A COVID-19 testing site in Brooklyn earlier this year.

A COVID-19 testing site in Brooklyn earlier this year. Credit: Getty Images / Spencer Platt

Omicron's BA.5 subvariant is now the dominant COVID-19 strain in the United States and accounts for nearly half of infections in the New York region, according to the latest Centers for Disease Control and Prevention data.

While it appears to be less deadly and causes fewer hospitalizations than variants before omicron, this subvariant is especially efficient at infecting vaccinated people, those with natural immunity from previous infections, or both, according to experts.

“What’s been happening with these new variants is, they are becoming more and more and more capable of entering people who are otherwise immune, and the way that it does that is slowly by changing in a way that your body doesn’t recognize it as COVID anymore, or doesn’t react in the same way,” said Sean Clouston, an associate professor and epidemiologist at Stony Brook University who studies population health.

He said that it's likely the spike protein, which coronavirus uses to attach to human cells, has mutated.

What to know

  • BA.5 is efficient at infecting even those who have been vaccinated against COVID-19, previously infected by coronavirus — or both.  
  • Like its relative, the original omicron variant that spread wildly starting last year, BA.5 is apparently less deadly and causes fewer hospitalizations than earlier variants such as delta.
  • BA.5 now accounts for 53.6% of infections nationwide — up from 9.6% a month ago.

According to the CDC data, 46.2% of infections for the week ending July 2 were BA.5 in an agency-designated region that includes New York, New Jersey, Puerto Rico and the Virgin Islands — and 53.6% nationwide. A month ago, BA.5 was 8.5% in the region and 9.6% nationwide.                         

The data comes as the U.S. last month moved closer to updating COVID-19 boosters for the fall: In late June, federal government advisers voted to recommend modified shots that better respond to the latest virus strains.
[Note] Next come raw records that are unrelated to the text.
(** * VehicleTrack Cloud: the permission-gated real-time relay

    A shallow embedding of [src/backend/server.js]: the S3-backed document
    store ([putJSON], [getJSON]), the key layout ([paths]), the handshake gate
    ([verifyJwt], [decodeFakeJwt], the [ns.use] middleware), the permission
    state machine ([updatePermission]), the three socket handlers and the
    history endpoint, followed by the properties of section 8 of the
    specification.  After them come the parts the specification leaves
    out -- the two permission endpoints, the registry of the namespace, and
    the state updates of the demo client ([AuthContext.login], [useSocket],
    [UserDashboard], [DeviceDashboard]) -- with further properties of the
    server and of the client against it.

    Conventions of the embedding.
    - An identifier or role field of a JavaScript payload is a [jsval]: a
      string, [null], or [undefined] (the field is absent).
    - A stored JSON object is a [Doc]: a record of the fields this server
      reads or writes, each of them optional.
    - Every S3 call may fail: the store carries a fault oracle [up].
    - The handlers run in the monad [M]: the world (bucket and the events
      emitted so far) is threaded through, and a JavaScript [throw] is the
      left summand of the result. *)

From stdpp Require Import gmap strings list fin_maps sorting.
From Stdlib Require Import ZArith QArith String Ascii DecimalString DecimalPos.

Local Open Scope string_scope.
Local Open Scope Z_scope.

(* ------------------------------------------------------------------ *)
(** ** JavaScript values of identifier fields *)

Inductive jsval : Type :=
  | JUndefined
  | JNull
  | JStr (s : string).

#[global] Instance jsval_eq_dec : EqDecision jsval.
Proof. solve_decision. Defined.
Although the formula has yet to be decided, it’s anticipated that a tweaked formulation would offer specific protection against omicron and its subvariants, which began to sweep the world starting around Thanksgiving. Omicron and its subvariants are more infectious than previous strains but appear to be less deadly.

In the Mount Sinai health system, the rate of the new subvariant represents between an estimated 25% and 50% of lab tests, according to Dr. Aaron Glatt, the chairman of Mount Sinai South Nassau hospital’s department of medicine.

“The infectiousness of the newer strains is probably more than the older ones, but the likelihood of causing severe illnesses is probably unchanged” from the original omicron, he said.

The omicron wave was itself less deadly and caused fewer hospitalizations than did earlier variants, according to data published by Johns Hopkins.

The BA.5 variant evades natural immunity — which the human immune system develops following a COVID-19 infection — more than the original omicron, Clouston said

"BA.5 is definitely more able to enter a person, no matter what their status is, than the original omicron," he said, citing data found by researchers. 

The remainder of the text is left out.